Records from a data source:

++++

Lemma substring_tail (head tail : string) :
  Js.substring (String.length head + 2)
    (String.length (head ++ CRLF ++ tail)) (head ++ CRLF ++ tail) = tail.
Proof.
  unfold Js.substring.
  rewrite <- (app_assoc head CRLF tail).
  replace (String.length head + 2) with (String.length (head ++ CRLF))
    by (rewrite length_app; reflexivity).
  rewrite substring_skip, length_app.
  replace (_ + _ - _) with (String.length tail) by lia.
  apply substring_all.
Qed.

Lemma length_substring (n m : nat) (s : string) :
  String.length (String.substring n m s) = Nat.min m (String.length s - n).
Proof.
  revert n m; induction s as [|c s IH]; intros n m.
  - destruct n, m; reflexivity.
  - destruct n as [|n].
    + destruct m as [|m]; simpl; [reflexivity | now rewrite IH, Nat.sub_0_r].
    + simpl. apply IH.
Qed.

(** The tail left after a terminator is shorter than the buffer. *)
Lemma length_tail (s : string) (i : nat) :
  Js.indexOf CRLF s = Some i ->
  String.length (Js.substring (i + 2) (String.length s) s) + 2 <= String.length s.
Proof.
  intros H. apply indexOf_bound in H.
  unfold Js.substring. rewrite length_substring. lia.
Qed.

(** The status token is a prefix of its line. *)
Lemma leading_token_prefix (line : string) :
  Js.startsWith line (leading_token line) = true.
Proof.
  unfold Js.startsWith, leading_token.
  induction line as [|c s IH]; [reflexivity|].
  cbn [Js.split]. destruct (Ascii.eqb c " "); [reflexivity|].
  destruct (Js.split " " s) as [|t ts]; cbn [hd] in *;
    rewrite prefix_cons, Ascii.eqb_refl; [apply prefix_empty | exact IH].
Qed.

End Strings.

(** * Facts about the decoder *)

Section DecoderFacts.

Variable rf : string -> completion result.

(** Any fuel above the buffer length gives the same run. *)
Lemma fuel_irrelevant (f1 f2 : nat) (buf chunk : string) (ov : option continuation) :
  String.length (buf ++ chunk) < f1 ->
  String.length (buf ++ chunk) < f2 ->
  processIncomingData_fuel rf f1 buf chunk ov
  = processIncomingData_fuel rf f2 buf chunk ov.
Proof.
  revert f2 buf chunk ov.
  induction f1 as [|f1 IH]; intros f2 buf chunk ov H1 H2; [lia|].
  destruct f2 as [|f2]; [lia|].
  cbn [processIncomingData_fuel].
  destruct (Js.indexOf CRLF (buf ++ chunk)) as [i|] eqn:E; [|reflexivity].
  destruct (handler_of rf ov (Js.substring 0 i (buf ++ chunk)))
    as [res|err]; [|reflexivity].
  destruct (is_function res) as [k|]; [|reflexivity].
  destruct (negb _); [|reflexivity].
  pose proof (length_tail _ _ E) as L.
  apply IH; cbn [append]; lia.
Qed.

(** The decoder, one level unfolded. *)
Lemma processIncomingData_eq (buf chunk : string) (ov : option continuation) :
  processIncomingData rf buf chunk ov =
  match Js.indexOf CRLF (buf ++ chunk) with
  | None => Some (awaiting (buf ++ chunk))
  | Some i =>
      let tail := Js.substring (i + 2) (String.length (buf ++ chunk)) (buf ++ chunk) in
      match handler_of rf ov (Js.substring 0 i (buf ++ chunk)) with
      | Throw err => rejected err
      | Return res =>
          match is_function res with
          | Some k =>
              if negb (Nat.eqb (String.length tail) 0)
              then processIncomingData rf "" tail (Some k)
              else resolved res
          | None => resolved res
          end
      end
  end.
Proof.
  unfold processIncomingData at 1. cbn [processIncomingData_fuel].
  destruct (Js.indexOf CRLF (buf ++ chunk)) as [i|] eqn:E; [|reflexivity].
  cbv zeta.
  destruct (handler_of rf ov (Js.substring 0 i (buf ++ chunk)))
    as [res|err]; [|reflexivity].
  destruct (is_function res) as [k|]; [|reflexivity].
  destruct (negb _); [|reflexivity].
  pose proof (length_tail _ _ E) as L.
  apply fuel_irrelevant; cbn [append]; lia.
Qed.

(** The decoder always returns: the fuel it is given suffices. *)
Lemma processIncomingData_total (buf chunk : string) (ov : option continuation) :
  exists x, processIncomingData rf buf chunk ov = Some x.
Proof.
  remember (String.length (buf ++ chunk)) as n eqn:En.
  revert buf chunk ov En.
  induction n as [n IH] using lt_wf_ind; intros buf chunk ov En.
  rewrite processIncomingData_eq.
  destruct (Js.indexOf CRLF (buf ++ chunk)) as [i|] eqn:E; [|eauto].
  cbv zeta.
  destruct (handler_of rf ov _) as [res|err]; [|unfold rejected; eauto].
  destruct (is_function res) as [k|]; [|unfold resolved; eauto].
  destruct (negb _); [|unfold resolved; eauto].
  pose proof (length_tail _ _ E) as L.
  eapply IH; [|reflexivity]. cbn [append]. lia.
Qed.

Lemma on_data_total (x : exchange) (chunk : string) :
  exists x', on_data rf x chunk = Some x'.
Proof.
  unfold on_data. destruct (listening x); [apply processIncomingData_total | eauto].
Qed.

Lemma feed_total (chunks : list string) (x : exchange) :
  exists x', feed rf x chunks = Some x'.
Proof.
  revert x; induction chunks as [|chunk rest IH]; intros x; cbn [feed]; [eauto|].
  destruct (on_data_total x chunk) as [x' ->]. apply IH.
Qed.

(** A chunk that brings one whole line and whatever follows it. *)
Lemma processIncomingData_line (head tail : string) (ov : option continuation) :
  is_line head ->
  processIncomingData rf "" (head ++ CRLF ++ tail) ov =
  match handler_of rf ov head with
  | Throw err => rejected err
  | Return res =>
      match is_function res with
      | Some k =>
          if negb (Nat.eqb (String.length tail) 0)
          then processIncomingData rf "" tail (Some k)
          else resolved res
      | None => resolved res
      end
  end.
Proof.
  intros H. rewrite processIncomingData_eq. cbn [append].
  rewrite (indexOf_line _ tail H). cbv zeta.
  now rewrite substring_0_app, substring_tail.
Qed.

(** Bytes without a terminator are kept and the exchange stays pending. *)
Lemma processIncomingData_pending (buf chunk : string) (ov : option continuation) :
  is_line (buf ++ chunk) ->
  processIncomingData rf buf chunk ov = Some (awaiting (buf ++ chunk)).
Proof. intros H. rewrite processIncomingData_eq. now rewrite H. Qed.

(** Once settled, an exchange ignores what arrives. *)
Lemma feed_settled (o : completion result) (chunks : list string) :
  feed rf (settled o) chunks = Some (settled o).
Proof. induction chunks as [|c cs IH]; [reflexivity | exact IH]. Qed.

End DecoderFacts.

(** * Chunk boundaries *)

Section Chunks.

Variable rf : string -> completion result.

Lemma join_cons (c : string) (cs : list string) : join (c :: cs) = c ++ join cs.
Proof. reflexivity. Qed.

(** However the bytes are cut, the exchange settles on the first line
    as soon as its terminator is in, provided that line does not open a
    payload phase. *)
Lemma feed_first_line (chunks : list string) (buf head tail : string) :
  is_line buf ->
  is_line head ->
  buf ++ join chunks = head ++ CRLF ++ tail ->
  (forall k, rf head <> Return (RFunction k)) ->
  feed rf (awaiting buf) chunks = Some (settled (rf head)).
Proof.
  revert buf; induction chunks as [|c cs IH]; intros buf Hbuf Hhead E Hterm.
  - cbn [join fold_right] in E. rewrite app_empty_r in E. subst buf.
    unfold is_line in Hbuf.
    rewrite (indexOf_line _ _ Hhead) in Hbuf. discriminate.
  - rewrite join_cons, <- app_assoc in E.
    cbn [feed on_data awaiting listening buffer].
    rewrite processIncomingData_eq.
    destruct (Js.indexOf CRLF (buf ++ c)) as [i|] eqn:Ei.
    + pose proof (indexOf_app_stable _ (join cs) _ Ei) as Es.
      rewrite E, (indexOf_line _ _ Hhead) in Es. injection Es as <-.
      pose proof (indexOf_bound _ _ Ei) as Hb.
      rewrite <- (substring_0_stable _ (join cs)) by lia.
      rewrite E, substring_0_app. cbv zeta. cbn [handler_of].
      destruct (rf head) as [res|err] eqn:Er.
      * destruct res; cbn [is_function];
          solve [apply feed_settled | now elim (Hterm k)].
      * apply feed_settled.
    + apply IH; assumption.
Qed.

(** Chunk-boundary invariance for the handlers without a payload phase:
    any cut of the bytes leaves the exchange where the bytes delivered
    whole leave it. *)
Lemma single_phase_chunk_invariance (chunks : list string) :
  single_phase rf ->
  feed rf (awaiting "") chunks = feed rf (awaiting "") [join chunks].
Proof.
  intros Hs.
  assert (G : forall cs buf, is_line buf ->
            feed rf (awaiting buf) cs = processIncomingData rf buf (join cs) None).
  { induction cs as [|c cs IH]; intros buf Hbuf.
    - cbn [feed join fold_right]. rewrite processIncomingData_pending;
        rewrite app_empty_r; [reflexivity | assumption].
    - cbn [feed on_data awaiting listening buffer].
      rewrite (processIncomingData_eq rf buf (join (c :: cs))).
      rewrite processIncomingData_eq, join_cons, <- app_assoc.
      destruct (Js.indexOf CRLF (buf ++ c)) as [i|] eqn:Ei.
      + rewrite (indexOf_app_stable _ (join cs) _ Ei).
        pose proof (indexOf_bound _ _ Ei) as Hb.
        rewrite (substring_0_stable _ (join cs)) by lia.
        cbv zeta. cbn [handler_of].
        destruct (rf (Js.substring 0 i (buf ++ c))) as [res|err] eqn:Er.
        * destruct res; cbn [is_function];
            solve [apply feed_settled | now elim (Hs _ _ Er)].
        * apply feed_settled.
      + rewrite (IH _ Ei), processIncomingData_eq. reflexivity. }
  rewrite (G chunks "" eq_refl).
  cbn [feed on_data awaiting listening buffer].
  now destruct (processIncomingData rf "" (join chunks) None).
Qed.
(** * webpage_monitor.py: a shallow embedding of [WebpageMonitor]

    The Python class [WebpageMonitor] drives OpenCV ([cv2]), Pillow and
    Selenium.  The methods of the class are embedded as functions; the
    library calls they make are either written out from the libraries'
    documented behaviour (slicing, saturating subtraction, bounding
    rectangles, the early return of [groupRectangles], rectangle
    painting, alpha compositing) or taken as parameters of a section
    together with the part of their contract that is used (grayscale
    conversion, contour extraction, the clustering branch of
    [groupRectangles]).  The renderer takes its painter as a parameter
    too, so that the rectangles it asks for can be observed;
    [draw_rectangle] is Pillow's.

    Images are row-major grids: the outer list holds the rows (index y),
    each row the pixels of that line (index x).  Channel and intensity
    values are 8-bit quantities carried as [Z]. *)

From Stdlib Require Import ZArith Lia.
From stdpp Require Import base list option numbers.

Open Scope Z_scope.

(** ** Python exceptions and results *)

Inductive pyexn : Type :=
| CvError              (* cv2.error *)
| ValueError
| TypeError
| AttributeError
| UnboundLocalError    (* [del] of a local that was never bound *)
| WebDriverException   (* selenium: navigation or session failure *)
| OSError              (* file could not be written *)
| CalledProcessError   (* subprocess.run(..., check=True) *)
| KeyboardInterrupt.   (* not a subclass of Exception *)

(** [except Exception] catches everything but the [BaseException]-only
    classes; of those only [KeyboardInterrupt] is modelled. *)
Definition is_Exception (e : pyexn) : bool :=
  match e with
  | KeyboardInterrupt => false
  | _ => true
  end.

Inductive result (A : Type) : Type :=
| Ok (a : A)
| Err (e : pyexn).
Arguments Ok {A} a.
Arguments Err {A} e.

(** Sequencing: the first exception raised ends the computation. *)
#[global] Instance result_ret : MRet result := fun A a => Ok a.
#[global] Instance result_bind : MBind result := fun A B k r =>
  match r with
  | Ok a => k a
  | Err e => Err e
  end.

Definition is_Ok {A} (r : result A) : Prop := exists a, r = Ok a.

(** ** Grids, shapes and Python slicing *)

Abbreviation grid A := (list (list A)) (only parsing).

Definition nrows {A} (g : grid A) : Z := Z.of_nat (length g).
Definition ncols {A} (g : grid A) : Z :=
  match g with
  | [] => 0
  | r :: _ => Z.of_nat (length r)
  end.

(** A grid is a proper array when all its rows have the width of the
    first one. *)
Definition rectangular {A} (g : grid A) : Prop :=
  Forall (fun r => Z.of_nat (length r) = ncols g) g.

(** [Mat::empty()]: no element at all. *)
Definition mat_empty {A} (g : grid A) : bool :=
  (nrows g =? 0) || (ncols g =? 0).

(** Element at column [x] of row [y], [None] outside the grid. *)
Definition pixel {A} (g : grid A) (x y : Z) : option A :=
  if (x <? 0) || (y <? 0) then None
  else r ← g !! Z.to_nat y; r !! Z.to_nat x.

(** Python's normalisation of one bound of [l[start:stop]] for a
    sequence of length [len]: a negative bound counts from the end, and
    every bound is clamped into [0, len]. *)
Definition slice_index (len i : Z) : Z :=
  if i <? 0 then Z.max 0 (i + len) else Z.min i len.

(** [l[start:stop]]; never fails, yields the empty sequence when the
    normalised bounds cross. *)
Definition py_slice {A} (l : list A) (start stop : Z) : list A :=
  let n := Z.of_nat (length l) in
  let s := slice_index n start in
  let e := slice_index n stop in
  take (Z.to_nat (e - s)) (drop (Z.to_nat s) l).

(** The length of [l[a:b]] for a sequence of length [n]. *)
Definition slice_len (n a b : Z) : Z :=
  Z.max 0 (slice_index n b - slice_index n a).

(** ** Boxes *)

(** A box is the 4-tuple [(x, y, w, h)]. *)
Definition box : Type := Z * Z * Z * Z.

Definition box_x (b : box) : Z := let '(x, _, _, _) := b in x.
Definition box_y (b : box) : Z := let '(_, y, _, _) := b in y.
Definition box_w (b : box) : Z := let '(_, _, w, _) := b in w.
Definition box_h (b : box) : Z := let '(_, _, _, h) := b in h.

(** The box lies in [0, W) x [0, H) and has positive extent. *)
Definition box_within (W H : Z) (b : box) : Prop :=
  let '(x, y, w, h) := b in
  0 <= x /\ 0 <= y /\ 0 < w /\ 0 < h /\ x + w <= W /\ y + h <= H.

(** A region of interest that lies within a W x H image. *)
Definition roi_within (W H : Z) (a : box) : Prop := box_within W H a.

(** The point lies in the box. *)
Definition inside_box (b : box) (p : Z * Z) : Prop :=
  let '(x, y, w, h) := b in
  x <= fst p < x + w /\ y <= snd p < y + h.

(** The box has positive extent and lies in the rectangle [a]. *)
Definition box_inside (a b : box) : Prop :=
  let '(ax, ay, aw, ah) := a in
  let '(x, y, w, h) := b in
  ax <= x /\ ay <= y /\ 0 < w /\ 0 < h /\ x + w <= ax + aw /\ y + h <= ay + ah.

(** ** The values [find_differences] hands back

    [cv2.groupRectangles] returns its rectangle vector through the
    binding's vector converter: the empty tuple for an empty vector, an
    N x 4 [int32] array otherwise.  With an [area] the method rebuilds
    the boxes in a list comprehension, which gives a Python list of
    4-tuples. *)

Inductive pyrepr : Type := PyTuple | NdArray | PyList.

Record pyboxes : Type := PyBoxes { repr : pyrepr; items : list box }.

Definition from_rect_vector (l : list box) : pyboxes :=
  match l with
  | [] => PyBoxes PyTuple []
  | _ => PyBoxes NdArray l
  end.

(** The builtin [any(differences)]: iterate, stop at the first truthy
    element.  A 4-tuple is truthy.  A row of an N x 4 array is an array
    of four elements, whose truth value numpy refuses to give. *)
Definition py_any (d : pyboxes) : result bool :=
  match repr d, items d with
  | _, [] => Ok false
  | NdArray, _ :: _ => Err ValueError
  | _, _ :: _ => Ok true
  end.

(** ** cv2 primitives written out *)

(** A pixel of a decoded screenshot, in OpenCV's channel order.  A
    fourth (alpha) channel, when the PNG has one, is dropped by both
    colour conversions the class uses and is not carried. *)
Record bgr : Type := BGR { blue : Z; green : Z; red : Z }.

Abbreviation image := (list (list bgr)) (only parsing).

Definition u8 (v : Z) : Prop := 0 <= v <= 255.

(** [saturate_cast<uchar>] *)
Definition saturate_u8 (v : Z) : Z := Z.min 255 (Z.max 0 v).

(** [gray[y:y+h, x:x+w]] for [area = (x, y, w, h)]: basic slicing on both
    axes. *)
Definition crop {A} (g : grid A) (area : box) : grid A :=
  let '(x, y, w, h) := area in
  map (fun r => py_slice r x (x + w)) (py_slice g y (y + h)).

Definition same_shape {A B} (a : grid A) (b : grid B) : bool :=
  (nrows a =? nrows b) && (ncols a =? ncols b).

++++

Lines after the one containing "replace (String.length head" are not part of the task. Output the entries exactly from their first line through that one.

# RESULT OF THE EXERCISE
Lemma substring_tail (head tail : string) :
  Js.substring (String.length head + 2)
    (String.length (head ++ CRLF ++ tail)) (head ++ CRLF ++ tail) = tail.
Proof.
  unfold Js.substring.
  rewrite <- (app_assoc head CRLF tail).
  replace (String.length head + 2) with (String.length (head ++ CRLF))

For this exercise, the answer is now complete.